▼
(** * The session-token cache of the Moneris command-line clients

    The repository holds three near-identical single-file clients.  Each one
    keeps the OAuth bearer token in one file, [~/.moneris/token.json], written
    by [saveToken] after a successful [authenticate] and read back by
    [loadToken] at the start of every command that needs authorization.

    The three clients are told apart by the header comment of their file:
    - [Docs]    : "Built using Moneris REST API documentation"
                  (first half of [moneris-cli-no-postman.ts]);
    - [General] : "Uses general knowledge of Moneris APIs"
                  (second half of [moneris-cli-no-postman.ts]);
    - [Postman] : "using Postman API context" ([moneris-cli.ts]).

    The development embeds the JavaScript values the code handles, the part
    of the file system it touches, the JSON text it writes and reads, and the
    functions [ensureConfigDir], [saveToken], [loadToken], [getConfig],
    [authenticate] and the authorization guard that opens every command. *)

From Stdlib Require Import ZArith QArith Bool List Lia.
From Stdlib Require Import Strings.String Strings.Ascii.
From Stdlib Require Import Numbers.DecimalString Numbers.DecimalPos.
Import ListNotations.

Set Warnings "-register-all".

Local Open Scope string_scope.
Local Open Scope Z_scope.
(** * youtube_downloader.py: download orchestration, resolution listing, CLI

    A shallow embedding of [src/youtube_downloader.py].  The three
    module-level functions [baixar_video], [obter_resolucoes] and [main]
    are written as computations in a small state-and-exception monad.
    The state holds the filesystem and a trace of what the program did to
    the outside world (messages handed to the callback, downloads
    started); the collaborators the file imports (pytube's [YouTube]
    object and its streams, [os]) are an environment record whose answers
    may be a value or a raised exception. *)

From Stdlib Require Import ZArith QArith Qround Qabs Qpower Lia Lqa Sorted.
From Stdlib Require Import String Ascii List.
From stdpp Require Import base gmap strings list pretty.
Import ListNotations.

Local Open Scope string_scope.
Local Open Scope Z_scope.

(** ** Python strings and [os.path] (POSIX flavour) *)

Module OsPath.

(** [s.rfind(c)] for a one-character [c]: highest index, or -1. *)
Fixpoint rfind_from (c : ascii) (s : string) (i found : Z) : Z :=
  match s with
  | EmptyString => found
  | String a s' => rfind_from c s' (i + 1) (if Ascii.eqb a c then i else found)
  end.

Definition rfind (c : ascii) (s : string) : Z := rfind_from c s 0 (-1).

(** [s[:n]] and [s[n:]] for [0 <= n]. *)
Fixpoint str_take (n : nat) (s : string) : string :=
  match n, s with
  | S n', String a s' => String a (str_take n' s')
  | _, _ => EmptyString
  end.
(** * Amazon reviews scraper: a shallow embedding and its properties.

    The development follows [src/extractors/utils_text.py] and
    [src/extractors/reviews_parser.py].

    Modelling conventions.
    - A Python [str] is its sequence of code points, [list N].  Whitespace
      ([str.split], [str.strip], the class [\s]) and the reading of letters
      under [re.IGNORECASE] are written out in full.  The rest of the
      character database (decimal digits, alphanumeric characters, lower
      case) is written out for ASCII and is a parameter beyond it: the class
      [Py.Interpreter], which also holds the interpreter's limit on the
      digits of an integer and two checks that [urllib.parse] makes on a host
      name.
    - A Python [int] that counts something ([retry_count], [max_reviews]) is a
      [nat]: a negative value makes [range] empty and the pagination loop
      idle, exactly as 0 does.  Other integers are in [Z].
    - The delay [sleep_between_requests] is a binary64 [float], multiplied and
      compared as the machine does.  A rating is the rational that its
      decimal literal [D] or [D.D] denotes ([Q], in lowest terms); it is only
      tested against zero.
    - [None] is [option]'s [None]; a raised exception is [Raise] of [result].
    - The outside world (HTTP transport, HTML parser and its selector
      queries, [urllib.parse.urljoin]) is a parameter: a class of
      capabilities, and an event trace threaded through the code.
      [time.sleep] adds to the trace, or raises when it refuses its
      argument.  *)

From Stdlib Require Import List Ascii String NArith ZArith QArith Floats Bool Arith Lia.
From Stdlib Require Import DecimalString DecimalZ DecimalPos.
Import ListNotations.
Close Scope Q_scope.
Open Scope string_scope.
Open Scope list_scope.
Open Scope nat_scope.

Set Implicit Arguments.

(** ** Python strings *)

(** A character is its code point. *)
Definition char := N.

Definition str := list char.

(** The character of a one-byte literal. *)
Definition ch (a : ascii) : char := N_of_ascii a.
Coercion ch : ascii >-> char.

(** The text of a literal of the program; all of them are ASCII. *)
Definition lit (s : string) : str := map ch (list_ascii_of_string s).
Coercion lit : string >-> str.

Bind Scope char_scope with char.

Module Py.

Definition between (lo hi c : N) : bool := (lo <=? c)%N && (c <=? hi)%N.

(** [str.isascii] on one character. *)
Definition isascii (c : char) : bool := (c <? 128)%N.

(** [str.isspace] on one character, which is also what [str.split],
    [str.strip] and the class [\s] take for whitespace: TAB to CR, FS to US,
    SP, NEL, NBSP, and the spaces and separators from U+1680 on. *)
Definition isspace (c : char) : bool :=
  between 9 13 c || between 28 32 c || (c =? 0x85)%N || (c =? 0xA0)%N ||
  (c =? 0x1680)%N || between 0x2000 0x200A c || (c =? 0x2028)%N ||
  (c =? 0x2029)%N || (c =? 0x202F)%N || (c =? 0x205F)%N || (c =? 0x3000)%N.
(** The loop removes no topic from the bus. *)
Lemma add_jobs_grows jobs topics c w :
  bus_topics w ⊆ bus_topics (final (Scheduler.add_jobs E jobs topics c w)).
Proof.
  revert topics c w. induction jobs as [|j rest IH]; intros topics c w.
  - done.
  - rewrite add_jobs_cons. destruct (Scheduler.is_pubsub j); [|apply IH]. cbn zeta.
    pose proof (answer_CreateTopic Background (Scheduler.Topic (Scheduler.Target j)) w)
      as [Hsub _].
    destruct (answer E Background _ w).1 as [err|]; [done|].
    destruct (cron_parse E (Scheduler.cronspec j)); [done|].
    cbn [final prepend]. etrans; [exact Hsub|apply IH].
Qed.

(** The topics it created are on the bus when it is over. *)
Lemma add_jobs_created jobs topics c w t :
  t ∈ created_topics (events (Scheduler.add_jobs E jobs topics c w)) ->
  t ∈ bus_topics (final (Scheduler.add_jobs E jobs topics c w)).
Proof.
  revert topics c w. induction jobs as [|j rest IH]; intros topics c w.
  - intros H. by apply elem_of_nil in H.
  - rewrite add_jobs_cons. destruct (Scheduler.is_pubsub j); [|apply IH]. cbn zeta.
    pose proof (answer_CreateTopic Background (Scheduler.Topic (Scheduler.Target j)) w)
      as [_ Hin].
    destruct (answer E Background _ w).1 as [err|].
    + cbn [events final]. simpl. rewrite created_topics_stopped.
      intros H. by apply elem_of_nil in H.
    + specialize (Hin eq_refl).
      destruct (cron_parse E (Scheduler.cronspec j)).
      * cbn [events final]. simpl. rewrite created_topics_stopped.
        intros H. apply list_elem_of_singleton in H. by subst.
      * cbn [events final prepend]. simpl.
        intros [->|H]%elem_of_cons; [|by apply IH].
        by apply add_jobs_grows.
Qed.

(** When a creation fails the loop ends the process with status 1,
    after [Stop] on the topics created so far. *)
Lemma add_jobs_failed_creation jobs topics c w :
  (exists name err,
      Called Background (CreateTopic name) (Some err)
        ∈ events (Scheduler.add_jobs E jobs topics c w)) ->
  out (Scheduler.add_jobs E jobs topics c w) = Exit 1
  /\ stopped_topics (events (Scheduler.add_jobs E jobs topics c w))
     = (topics ++ created_topics (events (Scheduler.add_jobs E jobs topics c w)))%list.
Proof.
  revert topics c w. induction jobs as [|j rest IH]; intros topics c w.
  - intros (name & err & H). by apply elem_of_nil in H.
  - rewrite add_jobs_cons. destruct (Scheduler.is_pubsub j); [|apply IH]. cbn zeta.
    assert (Hnone : forall name err,
               Called Background (CreateTopic name) (Some err) ∉ (TopicStopped <$> topics)).
    { intros name err [? [? _]]%list_elem_of_fmap. done. }
    destruct (answer E Background _ w).1 as [err|].
    + intros _. cbn [out events]. split; [done|].
      simpl. rewrite stopped_topics_stopped, created_topics_stopped.
      by rewrite app_nil_r.
    + destruct (cron_parse E (Scheduler.cronspec j)).
      * intros (name & err & H). cbn [events] in H.
        apply elem_of_cons in H as [?|H]; [done|].
        apply elem_of_cons in H as [?|H]; [done|].
        by apply Hnone in H.
      * intros (name & err & H). cbn [events prepend] in H.
        apply elem_of_app in H as [H|H].
        { apply elem_of_cons in H as [?|H]; [done|].
          apply list_elem_of_singleton in H. done. }
        destruct (IH _ _ _ (ex_intro _ name (ex_intro _ err H))) as [Hout Hstop].
        cbn [out events prepend]. split; [done|].
        simpl. rewrite Hstop. by rewrite <- app_assoc.
Qed.

End Startup.

Section AfterStartup.

Variable E : env.

(** Neither a topic creation nor the report of a refused spec. *)
Let quiet (e : event) : Prop := is_create_topic e || is_cronspec_error e = false.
▲
> **Problem details**
Copy each line above where "Called" appears.

> **Reply to the task**
      Called Background (CreateTopic name) (Some err)
               Called Background (CreateTopic name) (Some err) ∉ (TopicStopped <$> topics)).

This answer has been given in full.